Browsing vintage shops in Brighton is especially pleasant during rainy days (as it provides a warm and colourful hide-away). Record stores sell cassettes and vinyls, thrift shops are a vintage lover’s paradise, and antique shops take you back to the late 20s to 70s. Snoopers Paradise is one of those Bric a Brac wonderlands. Beware walking into Snoopers', unless you have some spare space in your backpack! It is almost certain you will fall in love with an object you never knew you wanted or needed (I bought a yellow tin plane, just saying...).

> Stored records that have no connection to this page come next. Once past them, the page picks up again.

(* ===== verification/Plugin.v ===== *)
(** [utils/plugin.py] as far as tools go: the frontmatter of a source, the rewriting of
    its imports, and loading it; executing a source and installing what it requires are
    parameters. *)

From Stdlib Require Import Ascii.
From S2P Require Import Prelude Data Accounts AccessControl Studio.

(** ** The frontmatter *)

Definition quotes : string := String "034" (String "034" (String "034" EmptyString)).

Definition is_key_char (c : ascii) : bool :=
  let n := nat_of_ascii c in
  bool_decide ((65 ≤ n)%nat ∧ (n ≤ 90)%nat ∨ (97 ≤ n)%nat ∧ (n ≤ 122)%nat ∨ n = 95%nat).

(** The pattern of a line: blanks, a key of letters and underscores, a colon, and the
    value. *)
Fixpoint key_value (key : string) (s : string) : option (string * string) :=
  match s with
  | String c s' =>
      if is_key_char c then key_value (key +:+ String c EmptyString) s'
      else if decide (c = ":"%char ∧ key ≠ "") then Some (key, strip s') else None
  | EmptyString => None
  end.

Definition frontmatter_line (line : string) : option (string * string) := key_value "" (lstrip line).

Fixpoint frontmatter_lines (lines : list string) (d : json_dict) : json_dict :=
  match lines with
  | [] => d
  | line :: rest =>
      if contains quotes line then d
      else frontmatter_lines rest
             match frontmatter_line line with Some (k, v) => dict_set k (JStr v) d | None => d end
  end.

Definition extract_frontmatter (content : string) : json_dict :=
  match splitlines content with
  | first :: rest => if decide (strip first = quotes) then frontmatter_lines rest [] else []
  | [] => []
  end.

(** ** Imports *)

Definition REPLACEMENTS : list (string * string) :=
  [("from utils", "from selfai_ui.utils"); ("from apps", "from selfai_ui.apps");
   ("from main", "from selfai_ui.main"); ("from config", "from selfai_ui.config")].

Definition replace_imports (content : string) : string :=
  foldl (λ content r, replace r.1 r.2 content) content REPLACEMENTS.

(** ** Loading *)

(** [req.strip() for req in requirements.split(",")] *)
Definition requirements (frontmatter : json_dict) : list string :=
  match truthy (json_str (dict_lookup "requirements" frontmatter)) with
  | Some r => strip <$> split_on ","%char r
  | None => []
  end.

Section load.
(** What executing a source leaves as its [Tools], if it does, and which requirements can
    be installed. *)
Context (execute : string → option ToolModule) (installs : string → bool).

Definition install_frontmatter_requirements (frontmatter : json_dict) : bool :=
  forallb installs (requirements frontmatter).

(** Loading a given source; [None] when something is raised. *)
Definition load_source (content : string) : option (ToolModule * json_dict) :=
  if install_frontmatter_requirements (extract_frontmatter content)
  then m ← execute content; Some (m, extract_frontmatter content)
  else None.

(** Loading the source that is stored, and storing it with its imports rewritten. *)
Definition load_stored (id : string) : studio ToolModule :=
  tool ← gets (Tools.get_tool_by_id id);
  tool ← responded tool;
  let content := replace_imports (tl_content tool) in
  Tools.update_tool_by_id id (λ t, t <| tl_content := content |>);;
  responded (execute content).

(** [TOOLS[id] if id in TOOLS else load_tools_module_by_id(id)] *)
Definition cached (id : string) (s : Studio) : option ToolModule :=
  snd <$> (list_find (λ im, im.1 = id) (sd_TOOLS s) ≫= λ r, Some r.2).

Definition cache (id : string) (m : ToolModule) (s : Studio) : Studio :=
  s <| sd_TOOLS := (id, m) :: filter (λ im, im.1 ≠ id) (sd_TOOLS s) |>.
Definition uncache (id : string) (s : Studio) : Studio :=
  s <| sd_TOOLS := filter (λ im, im.1 ≠ id) (sd_TOOLS s) |>.

Definition tool_module (id : string) : studio ToolModule :=
  c ← gets (cached id);
  match c with
  | Some m => mret m
  | None => m ← load_stored id; modify (cache id m);; mret m
  end.

End load.

(** ** A user's own settings of a tool *)

(** [user_settings["tools"]["valves"]], the two dicts made where they are missing; [None]
    when one of them is no dict. *)
Definition user_valves (settings : json_dict) : option (json_dict * json_dict * json_dict) :=
  let settings := if has_key "tools" settings then settings else dict_set "tools" (JDict []) settings in
  match dict_lookup "tools" settings with
  | Some (JDict tools) =>
      let tools := if has_key "valves" tools then tools else dict_set "valves" (JDict []) tools in
      match dict_lookup "valves" tools with
      | Some (JDict valves) => Some (settings, tools, valves)
      | _ => None
      end
  | _ => None
  end.

(** [user.settings.model_dump()]: the declared field first. *)
Definition settings_dump (d : json_dict) : json_dict :=
  ("ui", default (JDict []) (dict_lookup "ui" d)) :: filter (λ kv, kv.1 ≠ "ui") d.

Definition settings_of (user_id : string) (s : Studio) : option json_dict :=
  u ← find_row user_id (sd_users s);
  Some match us_settings u with Some d => settings_dump d | None => [] end.

Definition get_user_valves_by_id_and_user_id (id user_id : string) (s : Studio) : option Json :=
  settings ← settings_of user_id s;
  '(_, _, valves) ← user_valves settings;
  Some (default (JDict []) (dict_lookup id valves)).

(** The outcome of the write is not looked at. *)
Definition update_user_valves_by_id_and_user_id (id user_id : string) (v : json_dict) : studio unit :=
  settings ← gets (settings_of user_id);
  match (settings ← settings; user_valves settings) with
  | Some (settings, tools, valves) =>
      let settings := dict_set "tools" (JDict (dict_set "valves" (JDict (dict_set id (JDict v) valves)) tools)) settings in
      ok ← next_commit;
      modify (λ s, s <| sd_users := (Users.update_user_by_id ok user_id (λ u, u <| us_settings := Some settings |>) (sd_users s)).2 |>)
  | None => mret tt
  end.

Brighton is not only the UK's favourite seaside resort but also England's greenest city politically. The Royal Pavillon is a representation of England's former past and glory. Built in 1787, the Royal Pavillon used to be the royal residence of Prince Regent (George, Prince of Wales). It was later given a makeover by architect John Nash in 1815, decorating the building with extra domes and minarets. The Indian Maharadja feel of the Pavillon is called "Indo-Saracenic style" and was inspired by India's prominent architecture of the 19th century.
The Parc surrounding the Pavillon is peaceful and its impressive grounds are maintained using only organic methods. (Go Green Brighton!).
Whether day or night, Brighton’s hip music culture takes you through all tastes and genres. During day-time, wander in the streets to the sounds of buskers and street performers. Many talents who started busking their hang, didjeridoo or singer-songwriting in the free streets of Brighton (and Bristol) have made it quiet far up in the world. Live music venues are numerous, hosting selected punk rock bands for full afternoon and night concerts, whereas smaller places offer open-mic platforms to local talents. I recommend The Joker Live, The Green Door Store, The Waiting Room and More Human than Human.
Brighton’s queer diversity is inclusive and forthcoming. The city was elected unofficial gay capital of the UK, due to its open-mind population and big LGBTQIT community. (Initialism of lesbian, gay, bisexual, transgender, queer/questioning, intersex, and asexual). Brighton's busiest moment of the year is during the Brighton Pride every year in August (celebrity appearances even include Britney Spears!).
The evenings in Brighton are particularly cinematic. Locals, tourists and day visitors join the Brighton Pier for peaceful boardwalks from Coney Island Avenue to Brighton 15th Street. I remember screams of holy rollercoaster joys dancing in the wind, surrounded by thousands of birds making a dive for my ice cream, and spectacular sunsets from the Bay with a view on metallic structures rising from the seas. The Brighton Boardwalk is not only beautiful, but also an ecologically responsible construction. The city recently reconstructed the entire boardwalk with recycled plastic lumber instead of using the traditional tropical hardwood, which would have destroyed 45,200 acres of tropical rainforests.